Surface plasmon resonances of protein-conjugated gold nanoparticles on graphitic substrates

TL;DR

This paper presents theoretical analysis of how graphitic substrates influence the surface plasmon resonances of protein-coated gold nanoparticles, revealing substrate-dependent shifts and the impact of graphene's chemical potential.

Contribution

It introduces a theoretical framework for understanding substrate effects on nanoparticle plasmonics, including protein quantification and substrate-induced spectral shifts.

Findings

Protein aggregation can be quantitatively determined via absorption spectra.

Graphene and graphite cause different resonance shifts at short distances.

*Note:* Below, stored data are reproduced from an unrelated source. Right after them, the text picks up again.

(** X26: a reply with at least one visible character, for a ticket id that
    is a key of the store, is stored as it was typed, surrounding white
    space included, under the pushed key, and it decides the status of the
    ticket whatever that was before: Answered after a reply of an admin, In
    Progress after a reply of a user, so a reply of the user opens a closed
    ticket again.  The details of the ticket, its other replies and the
    other tickets are untouched.  The ticket is not looked up first: below
    an id without a ticket the call creates a node that holds the reply and
    the status only. *)
Theorem postReply_effect (env : ReplyEnv) (ticketId replyText : string)
    (author : ReplyAuthor) (authorName : string) (tickets : gmap string Ticket) :
  has_visible_character replyText →
  store_key ticketId →
  let old := default no_ticket (tickets !! ticketId) in
  let reply := mkReply author authorName replyText (re_timestamp env) in
  let status := match author with
                | AuthorAdmin => TicketAnswered
                | AuthorUser => TicketInProgress
                end in
  ∃ tickets',
    postReply env ticketId replyText author authorName tickets = (Returned tt, tickets')
    ∧ tickets' !! ticketId
      = Some (mkTicket (tk_details old) (Some status)
                       (<[re_replyKey env := reply]> (tk_replies old)))
    ∧ ∀ other, other ≠ ticketId → tickets' !! other = tickets !! other.
Proof.
  intros Hv Hkey old reply status. unfold postReply.
  rewrite (trim_visible _ Hv). cbn [negb].
  rewrite valid_path_replies, (store_key_path_safe _ Hkey). cbn [negb].
  fold old. fold reply.
  assert (Hstatus : ∀ st ts,
            updateTicketStatus ticketId st ts
            = (Returned tt,
               <[ticketId := set_ticket_status st (default no_ticket (ts !! ticketId))]> ts)).
  { intros st ts. unfold updateTicketStatus.
    rewrite valid_path_ticket, (store_key_path_safe _ Hkey). reflexivity. }
  exists (<[ticketId := set_ticket_status status
                          (default no_ticket
                             (<[ticketId := add_reply (re_replyKey env) reply old]> tickets
                                !! ticketId))]>
            (<[ticketId := add_reply (re_replyKey env) reply old]> tickets)).
  split; [destruct author; apply Hstatus|].
  split.
  - rewrite lookup_insert_eq. rewrite lookup_insert_eq. reflexivity.
  - intros other Hne.
    rewrite lookup_insert_ne by congruence.
    rewrite lookup_insert_ne by congruence. reflexivity.
Qed.

Lemma postReply_effect_witness :
  has_visible_character " ok " ∧
  ∃ tickets',
    postReply (mkReplyEnv "r1" "2024-05-01T10:00:00.000Z") "t1" " ok " AuthorUser "Ann"
              {["t1" := mkTicket None (Some TicketClosed) ∅]}
    = (Returned tt, tickets')
    ∧ tickets' !! "t1"
      = Some (mkTicket None (Some TicketInProgress)
                {["r1" := mkReply AuthorUser "Ann" " ok " "2024-05-01T10:00:00.000Z"]}).
Proof.
  assert (H : has_visible_character " ok ").
  { exists "o"%char. split; [simpl; auto|]. unfold visible. vm_compute. lia. }
  split; [exact H|].
  destruct (postReply_effect (mkReplyEnv "r1" "2024-05-01T10:00:00.000Z") "t1" " ok "
              AuthorUser "Ann" {["t1" := mkTicket None (Some TicketClosed) ∅]} H)
    as (tickets' & Hrun & Hticket & _).
  { split; [reflexivity | simpl; lia]. }
  exists tickets'. split; [exact Hrun|].
  rewrite Hticket. rewrite lookup_singleton_eq. reflexivity.
Defined.

Lemma bulkAutoReply_lookup (env : BulkReplyEnv) (tickets : gmap string Ticket) (ticketId : string) :
  bulkAutoReply env tickets !! ticketId
  = (λ t, if open_or_in_progress t then
            set_ticket_status TicketAnswered
              (add_reply (bre_replyKey env ticketId)
                 (mkReply AuthorAdmin "System Bot" AutoReplyMessage
                          (bre_timestamp env ticketId)) t)
          else t) <$> tickets !! ticketId.
Proof.
  unfold bulkAutoReply. rewrite map_lookup_imap.
  destruct (tickets !! ticketId) as [t|]; simpl; [|reflexivity].
  destruct (open_or_in_progress t); reflexivity.
Qed.


(** X28: [bulkAutoReply] is idempotent: a second run, whatever keys and
    timestamps it would use, finds no ticket to answer and leaves the
    tickets of the first run as they are, so no ticket gets the automatic
    reply twice in a row. *)
Theorem bulkAutoReply_idempotent (env1 env2 : BulkReplyEnv) (tickets : gmap string Ticket) :
  bulkAutoReply env2 (bulkAutoReply env1 tickets) = bulkAutoReply env1 tickets.
Proof.
  apply map_eq. intros ticketId.
  rewrite (bulkAutoReply_lookup env2), (bulkAutoReply_lookup env1).
  destruct (tickets !! ticketId) as [t|]; simpl; [|reflexivity].
  destruct (open_or_in_progress t) eqn:E; [reflexivity|].
  rewrite E. reflexivity.
Qed.

(* ===================================================================== *)
(** ** Password reset *)
(* ===================================================================== *)




Lemma accounts_with_email_kv_update (email userId : string) (f : Account → Account)
    (accounts : list (string * Account)) :
  (∀ a, acc_email (f a) = acc_email a) →
  accounts_with_email email (kv_update userId f accounts)
  = kv_update userId f (accounts_with_email email accounts).
Proof.
  intros Hf. unfold accounts_with_email, kv_update.
  induction accounts as [|[k a] l IH]; [reflexivity|].
  cbn [List.map List.filter fst snd].
  destruct (k =? userId) eqn:E; cbn [fst snd]; rewrite ?Hf;
    destruct (bool_decide (acc_email a = Some email));
    cbn [List.map fst snd]; rewrite ?E, IH; reflexivity.
Qed.

Lemma accounts_with_email_first (email userId : string) (f : Account → Account)
    (accounts rest : list (string * Account)) (user : Account) :
  (∀ a, acc_email (f a) = acc_email a) →
  accounts_with_email email accounts = (userId, user) :: rest →
  accounts_with_email email (kv_update userId f accounts)
  = (userId, f user) :: kv_update userId f rest.
Proof.
  intros Hf H. rewrite accounts_with_email_kv_update by exact Hf.
  rewrite H. unfold kv_update. simpl. rewrite String.eqb_refl. reflexivity.
Qed.

Section PasswordResetProperties.

Variable is_email : string → bool.
Variable invalid_type_null : string.
Variable invalid_type_undefined : string.
Variable too_big_6 : string.


(** What an accepted form holds. *)
Lemma reset_issues_inv (form : ResetForm) :
  first_issue (reset_issues is_email invalid_type_undefined too_big_6 form) = None →
  ∃ email otp password,
    form = reset_form email otp password.
Proof.
  unfold reset_issues. destruct form as [[e|] [o|] [p|] [c|]]; simpl;
    repeat (case_match; simpl); try discriminate.
  intros _. exists e, o, p. unfold reset_form.
  match goal with H : bool_decide _ = true |- _ => apply bool_decide_eq_true in H; injection H as -> end.
  reflexivity.
Qed.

Chemical potential of graphene affects the optical spectra.

Abstract

We present theoretical calculations for the absorption properties of protein-coated gold nanoparticles on graphene and graphite substrates. As the substrate is far away from nanoparticles, numerical results show that the number of protein bovine serum molecules molecules aggregating on gold surfaces can be quantitatively determined for gold nanoparticles with arbitrary size by means of the Mie theory and the absorption spectra. The presence of graphitic substrate near protein-conjugated gold nanoparticles substantially enhances the red shift of the surface plasmon resonances of the nanoparticles. Our findings show that graphene and graphite provide the same absorption band when the distance between the nanoparticles and the substrate is large. However at shorter distances, the resonant wavelength peak of graphene-particle system differs from that of graphite-particle system. Furthermore, the influence of the chemical potential of graphene on the optical spectra is also investigated.